§ Your task
Go through the entries below and copy each line containing the word "items".

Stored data
(** The cache built from a list of products: as many entries as products,
    at the positions 1, 2, ... in the order of the list. *)
Lemma number_products_from_1 products_data :
  let products_cache := number_products products_data ∅ 1 in
  size products_cache = length products_data ∧
  (∀ i, products_cache !! (Z.of_nat i + 1) = products_data !! i) ∧
  (∀ k, is_Some (products_cache !! k) ↔ 1 ≤ k ≤ len products_cache).
Proof.
  assert (Hsize : size (number_products products_data ∅ 1) = length products_data).
  { rewrite number_products_size; [by rewrite map_size_empty|].
    intros k _. apply lookup_empty. }
  simpl. split_and!; [done| |].
  - intros i. rewrite number_products_lookup.
    case_decide as Hi.
    + f_equal. lia.
    + rewrite lookup_empty. symmetry. apply lookup_ge_None. lia.
  - intros k. unfold len. rewrite Hsize, number_products_lookup.
    case_decide as Hk.
    + split; [lia|]. intros _. apply lookup_lt_is_Some. lia.
    + rewrite lookup_empty. split; [by intros [? ?]|lia].
Qed.

End ReconcileFacts.

(** ** Refresh *)

Section RefreshFacts.
Import Py IO.
Variable float_of_str : str → option spec_float.

Local Abbreviation build := (build_product float_of_str).
Local Abbreviation resolved_price := (_extract_price_from_v5 float_of_str).
Local Abbreviation load := (load_real_products float_of_str).
Local Abbreviation refresh := (refresh_products_callback float_of_str).

(** Without keys no request is issued and the cache is emptied. *)
Lemma load_without_keys cfg r products_cache h :
  keys_missing cfg = true →
  load cfg r products_cache h = (h, inr ∅).
Proof. unfold load. by intros ->. Qed.

(** A listing that fails, is empty or carries no identifier empties the
    cache. *)
Lemma load_nothing cfg r products_cache h :
  keys_missing cfg = false →
  (∀ items, listing (list_products r h 20) = Some items →
            identifiers items = []) →
  load cfg r products_cache h = (h ++ [ProductList 20], inr ∅).
Proof.
  intros Hkeys Hnone. unfold load.
  rewrite Hkeys. unfold bind.
  by rewrite get_products_nothing.
Qed.

(** A refresh that reaches reconciliation numbers the products built from
    the listing. *)
Lemma load_some cfg r products_cache h items h1 prices_data h2 descriptions_data :
  keys_missing cfg = false →
  listing (list_products r h 20) = Some items →
  identifiers items ≠ [] →
  _get_products_prices_v5 r (identifiers items) (h ++ [ProductList 20])
    = (h1, inr prices_data) →
  _get_products_descriptions_v1 r (identifiers items) h1
    = (h2, inr descriptions_data) →
  load cfg r products_cache h
    = (h2, inr (number_products
                  (omap (build prices_data descriptions_data) items) ∅ 1)).
Proof.
  intros Hkeys Hlist Hids Hprices Hdescs.
  unfold load.
  rewrite Hkeys. unfold bind.
  rewrite (get_products_some _ _ _ _ _ _ _ _ _ _ Hkeys Hlist Hids Hprices Hdescs).
  by destruct (omap _ items).
Qed.

Lemma load_reconciled cfg r products_cache h items prices_data descriptions_data :
  keys_missing cfg = false →
  reconciles r h items prices_data descriptions_data →
  ∃ h',
    load cfg r products_cache h
      = (h', inr (number_products
                    (omap (build prices_data descriptions_data) items) ∅ 1)).
Proof.
  intros Hkeys (Hlist & Hids & h1 & h2 & Hprices & Hdescs).
  exists h2. by eapply load_some.
Qed.
(** * file-census: a shallow embedding of the three pipelines

    The repository holds three scripts that share one pattern,
    scan -> aggregate -> render:

    - [file_census.py]            (module [Census]),
    - [downloads_weekly_review.py] (module [Weekly]),
    - [summary_report.py]         (module [Summary]).

    Python values are embedded as follows.  An [int] is a [Z]; a [str] is a
    [string]; a list is a [list]; a dict with a fixed set of keys is a
    record, and a key that some code path leaves out is an [option] field.
    An exception is a constructor of [exn] and a call that may raise returns
    a [result].  A generator is a finite tree of [Yield]s that ends in a
    return or a raise ([gen]). *)

From Stdlib Require Import ZArith List String Ascii Bool Lia.
From Stdlib Require Import DecimalString DecimalPos.
From Stdlib Require Import Permutation Sorted.
Import ListNotations.

Open Scope string_scope.
Open Scope Z_scope.

(** ** Python primitives shared by the three scripts *)

Module Py.

(** The exception classes the scripts raise or catch. *)
Inductive exn : Type :=
| FileNotFoundError (message : string)
| NotADirectoryError (message : string)
| PermissionError (message : string)
| OSError (message : string)
| OverflowError
| ZeroDivisionError
| ValueError
| KeyError (key : string)
| KeyboardInterrupt
| SystemExit (code : Z).

(** [isinstance(e, Exception)]: everything but the two [BaseException]s. *)
Definition is_Exception (e : exn) : bool :=
  match e with
  | KeyboardInterrupt | SystemExit _ => false
  | _ => true
  end.

(** [isinstance(e, OSError)]; [PermissionError], [FileNotFoundError] and
    [NotADirectoryError] are subclasses of [OSError]. *)
Definition is_OSError (e : exn) : bool :=
  match e with
  | FileNotFoundError _ | NotADirectoryError _ | PermissionError _
  | OSError _ => true
  | _ => false
  end.

Definition is_PermissionError (e : exn) : bool :=
  match e with
  | PermissionError _ => true
  | _ => false
  end.

(** [str(e)], as [f"{e}"] prints an exception. *)
Definition exn_text (e : exn) : string :=
  match e with
  | FileNotFoundError m | NotADirectoryError m | PermissionError m
  | OSError m => m
  | OverflowError => "int too large to convert to float"
  | ZeroDivisionError => "division by zero"
  | ValueError => "invalid value"
  | KeyError key => "'" ++ key ++ "'"
  | KeyboardInterrupt => ""
  | SystemExit code => NilZero.string_of_int (Z.to_int code)
  end.

Inductive result (A : Type) : Type :=
| Ok (a : A)
| Raise (e : exn).
Arguments Ok {A} a.
Arguments Raise {A} e.

Definition bind {A B : Type} (r : result A) (k : A -> result B) : result B :=
  match r with
  | Ok a => k a
  | Raise e => Raise e
  end.

Notation "x <- r ;; k" := (bind r (fun x => k))
  (at level 61, r at next level, right associativity).
Notation "' p <- r ;; k" := (bind r (fun x => match x with p => k end))
  (at level 61, p pattern, r at next level, right associativity).

(** [str(n)] for an [int]. *)
Definition str (n : Z) : string := NilZero.string_of_int (Z.to_int n).

(** [len(s)] as an integer. *)
Definition len (s : string) : Z := Z.of_nat (String.length s).

(** The first [n] characters of [s], all of [s] when it has fewer. *)
Fixpoint take (n : nat) (s : string) : string :=
  match n, s with
  | S n', String c s' => String c (take n' s')
  | _, _ => ""
  end.

(** The slice [s[:k]]: a negative [k] counts from the end. *)
Definition slice_to (k : Z) (s : string) : string :=
  if k <? 0 then take (Z.to_nat (Z.max 0 (len s + k))) s
  else take (Z.to_nat k) s.

(** [c in s] for a character [c]. *)
Fixpoint contains (c : ascii) (s : string) : bool :=
  match s with
  | "" => false
  | String d s' => Ascii.eqb d c || contains c s'
  end.

(** [s.rsplit(c, 1)] when [c] occurs in [s]: what stands before the last
    [c] and what stands after it; [None] when [c] does not occur (Python
    then returns the one-element list [[s]]). *)
Fixpoint rsplit1 (c : ascii) (s : string) : option (string * string) :=
  match s with
  | "" => None
  | String d s' =>
      match rsplit1 c s' with
      | Some (name, ext) => Some (String d name, ext)
      | None => if Ascii.eqb d c then Some ("", s') else None
      end
  end.

(** The nearest integer to [a / b] for [b > 0], ties going to the even
    neighbour: the rounding of IEEE-754 and of [format(x, '.1f')]. *)
Definition round_half_even (a b : Z) : Z :=
  let q := a / b in
  let r := a mod b in
  if 2 * r <? b then q
  else if b <? 2 * r then q + 1
  else if Z.even q then q else q + 1.
(* ===== verification/_CoqProject ===== *)
-Q . S2P
Prelude.v
Random.v
Base.v
Crc32c.v
Wire.v
RecordBatch.v
SparseIndex.v
Disk.v
Text.v
SimDisk.v
Segment.v
Chain.v
SegmentFacts.v
SegmentProps.v
LogDump.v
Log.v
LogFacts.v
LogRecovery.v
LogDurable.v
LogCut.v
LogProps.v
LogFindings.v
Posix.v
RealDisk.v
Machine.v
RealDiskProps.v
CrashDemo.v
CrashDemoProps.v
RaftTypes.v
RaftCodec.v
StateFile.v
RaftNode.v
RaftFacts.v
RaftVotes.v
RaftLog.v
Cluster.v
Scripts.v
RaftCommit.v
Election.v
Network.v
Broker.v
BrokerFacts.v
BrokerRefines.v
BrokerDurable.v
BrokerMember.v
BrokerProps.v
BrokerFrame.v
Sockets.v
RealNetwork.v
RealNetworkProps.v
Queue.v
Trace.v
Scheduler.v
SimNetwork.v
SimNetworkFacts.v
SimNetworkProps.v
EventLoop.v
Process.v
Histogram.v
LogEngine.v
LogEngineProps.v
Oracle.v
Workload.v
Simulation.v
SimulationFacts.v
SimulationProps.v
SimTool.v
SimToolProps.v
Echo.v
EchoProps.v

§ Answer to the problem
  (∀ items, listing (list_products r h 20) = Some items →
            identifiers items = []) →
Lemma load_some cfg r products_cache h items h1 prices_data h2 descriptions_data :
  listing (list_products r h 20) = Some items →
  identifiers items ≠ [] →
  _get_products_prices_v5 r (identifiers items) (h ++ [ProductList 20])
  _get_products_descriptions_v1 r (identifiers items) h1
                  (omap (build prices_data descriptions_data) items) ∅ 1)).
  by destruct (omap _ items).
Lemma load_reconciled cfg r products_cache h items prices_data descriptions_data :
  reconciles r h items prices_data descriptions_data →
                    (omap (build prices_data descriptions_data) items) ∅ 1)).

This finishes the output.